(** One round of the loop of [posixpath.join]: an absolute component
    replaces what came before, otherwise it is appended, with a
    separator unless the path is empty or already ends with one. *)
Definition join_step (path b : string) : string :=
  if startswith_sep b then b
  else if is_empty path || endswith_sep path then path +:+ b
  else path +:+ String sep b.

(** [os.path.join(a, *p)] *)
Definition join (a : string) (p : list string) : string :=
  fold_left join_step p a.

Fixpoint drop_while (f : ascii -> bool) (l : list ascii) : list ascii :=
  match l with
  | [] => []
  | c :: r => if f c then drop_while f r else l
  end.

(** [posixpath.dirname]: [head = p[:p.rfind('/') + 1]], and trailing
    separators are stripped from [head] unless it consists of
    separators only. *)
Definition dirname (p : string) : string :=
  let head :=
    rev (drop_while (fun c => negb (is_sep c))
           (rev (String.list_ascii_of_string p))) in
  let head' :=
    if forallb is_sep head then head
    else rev (drop_while is_sep (rev head)) in
  String.string_of_list_ascii head'.

End OsPath.

(** ** Values and the process state *)

(** A raised Python exception, identified by its text. *)
Definition Exn : Type := string.

(** The outcome of a call: it returns a value or raises. *)
Inductive Result (A : Type) : Type :=
| Ok (a : A)
| Raise (e : Exn).
Arguments Ok {A} a.
Arguments Raise {A} e.

(** The Python values [add_file] hands back: [None], a bool, or a list of
    build-file identifiers. *)
Inductive PyVal : Type :=
| PyNone
| PyBool (b : bool)
| PyList (items : list string).

(** Truth value of a [PyVal] in an [if]. *)
Definition truthy (v : PyVal) : bool :=
  match v with
  | PyNone => false
  | PyBool b => b
  | PyList [] => false
  | PyList (_ :: _) => true
  end.

(** A build target as the script sees it: an object with a [name]. *)
Record Target : Type := mkTarget { name : string }.

(** The disk: a finite map from absolute paths to file contents. *)
Abbreviation FS := (gmap string string).

(** [os.path.exists] *)
Definition path_exists (d : FS) (p : string) : bool :=
  bool_decide (is_Some (d !! p)).

(** Everything observable that [main] does, in order. *)
Inductive Event : Type :=
| EvPrint (line : string)
| EvLoad (path : string)
| EvGetTargets
| EvExists (path : string) (found : bool)
| EvAddFile (path : string) (parent : option string) (target_name : string)
            (returned : option PyVal)
| EvSave.

Record World : Type := mkWorld {
  disk : FS;
  argv : list string;
  environ : gmap string string;
  trace : list Event
}.

Definition log (e : Event) (w : World) : World :=
  mkWorld (disk w) (argv w) (environ w) (trace w ++ [e]).

Definition with_disk (d : FS) (w : World) : World :=
  mkWorld d (argv w) (environ w) (trace w).

(** Lines written to standard output, oldest first. *)
Fixpoint stdout (t : list Event) : list string :=
  match t with
  | [] => []
  | EvPrint l :: r => l :: stdout r
  | _ :: r => stdout r
  end.

(** ** The [pbxproj] surface the script consumes *)

Record PbxLibrary : Type := mkLib {
  Project : Type;
  (** [XcodeProject.load(path)]: reads the disk. *)
  lib_load : string -> FS -> Result Project;
  (** [project.objects.get_targets()] *)
  lib_get_targets : Project -> Result (list Target);
  (** [project.add_file(path, parent=, target_name=)]: may look at the
      disk, updates the handle in place and returns a value. *)
  lib_add_file :
    string -> option string -> string -> FS -> Project ->
    Result (Project * PyVal);
  (** [project.save()]: writes the disk, also when it raises. *)
  lib_save : Project -> FS -> Result unit * FS
}.

(** ** State-and-exception monad *)

Definition M (A : Type) : Type := World -> Result A * World.

Definition ret {A} (a : A) : M A := fun w => (Ok a, w).

Definition bind {A B} (m : M A) (k : A -> M B) : M B :=
  fun w =>
    match m w with
    | (Ok a, w') => k a w'
    | (Raise e, w') => (Raise e, w')
    end.

Notation "x <- c1 ;; c2" := (bind c1 (fun x => c2))
  (at level 100, c1 at next level, right associativity).
Notation "c1 ;; c2" := (bind c1 (fun _ => c2))
  (at level 100, right associativity).

Definition print (line : string) : M unit :=
  fun w => (Ok tt, log (EvPrint line) w).

Definition os_path_exists (p : string) : M bool :=
  fun w => let b := path_exists (disk w) p in (Ok b, log (EvExists p b) w).

Section Calls.
Context (L : PbxLibrary).

Definition XcodeProject_load (path : string) : M (Project L) :=
  fun w => (lib_load L path (disk w), log (EvLoad path) w).

Definition get_targets (project : Project L) : M (list Target) :=
  fun w => (lib_get_targets L project, log EvGetTargets w).

Definition add_file (project : Project L) (path : string)
    (parent : option string) (target_name : string)
  : M (Project L * PyVal) :=
  fun w =>
    let r := lib_add_file L path parent target_name (disk w) project in
    let returned := match r with Ok (_, v) => Some v | Raise _ => None end in
    (r, log (EvAddFile path parent target_name returned) w).

Definition save (project : Project L) : M unit :=
  fun w =>
    let '(r, d) := lib_save L project (disk w) in
    (r, with_disk d (log EvSave w)).
End Calls.

(** ** Module globals *)

Record Globals : Type := mkGlobals {
  (** the value of [os.path.abspath(__file__)] *)
  abs_file : string;
  PROJECT_PATH : string;
  WIDGET_TARGET_NAME : string;
  WIDGET_BUNDLE_ID : string;
  WIDGET_SOURCES : list string;
  SHARED_SOURCES : list string
}.

(** [os.path.dirname(os.path.dirname(os.path.abspath(__file__)))] *)
Definition project_root (file : string) : string :=
  OsPath.dirname (OsPath.dirname file).

(** The globals as the module body binds them (lines 16-35). *)
Definition module_globals (file : string) : Globals := {|
  abs_file := file;
  PROJECT_PATH :=
    OsPath.join (project_root file)
      ["Dequeue"; "Dequeue.xcodeproj"; "project.pbxproj"];
  WIDGET_TARGET_NAME := "DequeueWidgets";
  WIDGET_BUNDLE_ID := "com.ardonos.Dequeue.widgets";
  WIDGET_SOURCES :=
    [ "DequeueWidgets/DequeueWidgetBundle.swift";
      "DequeueWidgets/ActiveStackWidget.swift";
      "DequeueWidgets/UpNextWidget.swift";
      "DequeueWidgets/QuickStatsWidget.swift" ];
  SHARED_SOURCES := [ "Shared/WidgetModels.swift" ]
|}.

(** ** The script *)

Section Script.
Context (L : PbxLibrary) (g : Globals).

(** Lines 52-55: the absolute path of a listed source. *)
Definition full_path (source : string) : string :=
  OsPath.join (project_root (abs_file g)) ["Dequeue"; source].

(** Lines 42-45.  The result says whether the [return] of line 45 was
    taken. *)
Fixpoint scan_targets (targets : list Target) : M bool :=
  match targets with
  | [] => ret false
  | target :: rest =>
      if String.eqb (name target) (WIDGET_TARGET_NAME g) then
        print ("Target '" +:+ WIDGET_TARGET_NAME g
                 +:+ "' already exists. Skipping.") ;;
        ret true
      else scan_targets rest
  end.

(** Lines 52-66: one round of the loop over [SHARED_SOURCES]. *)
Definition add_shared_one (project : Project L) (source : string)
  : M (Project L) :=
  found <- os_path_exists (full_path source) ;;
  if found then
    r <- add_file L project (full_path source) None "Dequeue" ;;
    (if truthy (snd r)
     then print ("  Added " +:+ source +:+ " to Dequeue target")
     else print ("  " +:+ source +:+ " may already exist in project")) ;;
    ret (fst r)
  else ret project.

(** Lines 51-66. *)
Fixpoint add_shared (sources : list string) (project : Project L)
  : M (Project L) :=
  match sources with
  | [] => ret project
  | source :: rest =>
      project' <- add_shared_one project source ;;
      add_shared rest project'
  end.

(** Lines 78-79. *)
Fixpoint print_widget_sources (sources : list string) : M unit :=
  match sources with
  | [] => ret tt
  | source :: rest =>
      print ("  - Dequeue/" +:+ source) ;;
      print_widget_sources rest
  end.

──────────────────────────────

TASK DIRECTIONS:
Each line from the top of the material above, through the one that contains "(** ** Values and the process state *)", should be restated word for word.

REPLY:
(** One round of the loop of [posixpath.join]: an absolute component
    replaces what came before, otherwise it is appended, with a
    separator unless the path is empty or already ends with one. *)
Definition join_step (path b : string) : string :=
  if startswith_sep b then b
  else if is_empty path || endswith_sep path then path +:+ b
  else path +:+ String sep b.

(** [os.path.join(a, *p)] *)
Definition join (a : string) (p : list string) : string :=
  fold_left join_step p a.

Fixpoint drop_while (f : ascii -> bool) (l : list ascii) : list ascii :=
  match l with
  | [] => []
  | c :: r => if f c then drop_while f r else l
  end.

(** [posixpath.dirname]: [head = p[:p.rfind('/') + 1]], and trailing
    separators are stripped from [head] unless it consists of
    separators only. *)
Definition dirname (p : string) : string :=
  let head :=
    rev (drop_while (fun c => negb (is_sep c))
           (rev (String.list_ascii_of_string p))) in
  let head' :=
    if forallb is_sep head then head
    else rev (drop_while is_sep (rev head)) in
  String.string_of_list_ascii head'.

End OsPath.

(** ** Values and the process state *)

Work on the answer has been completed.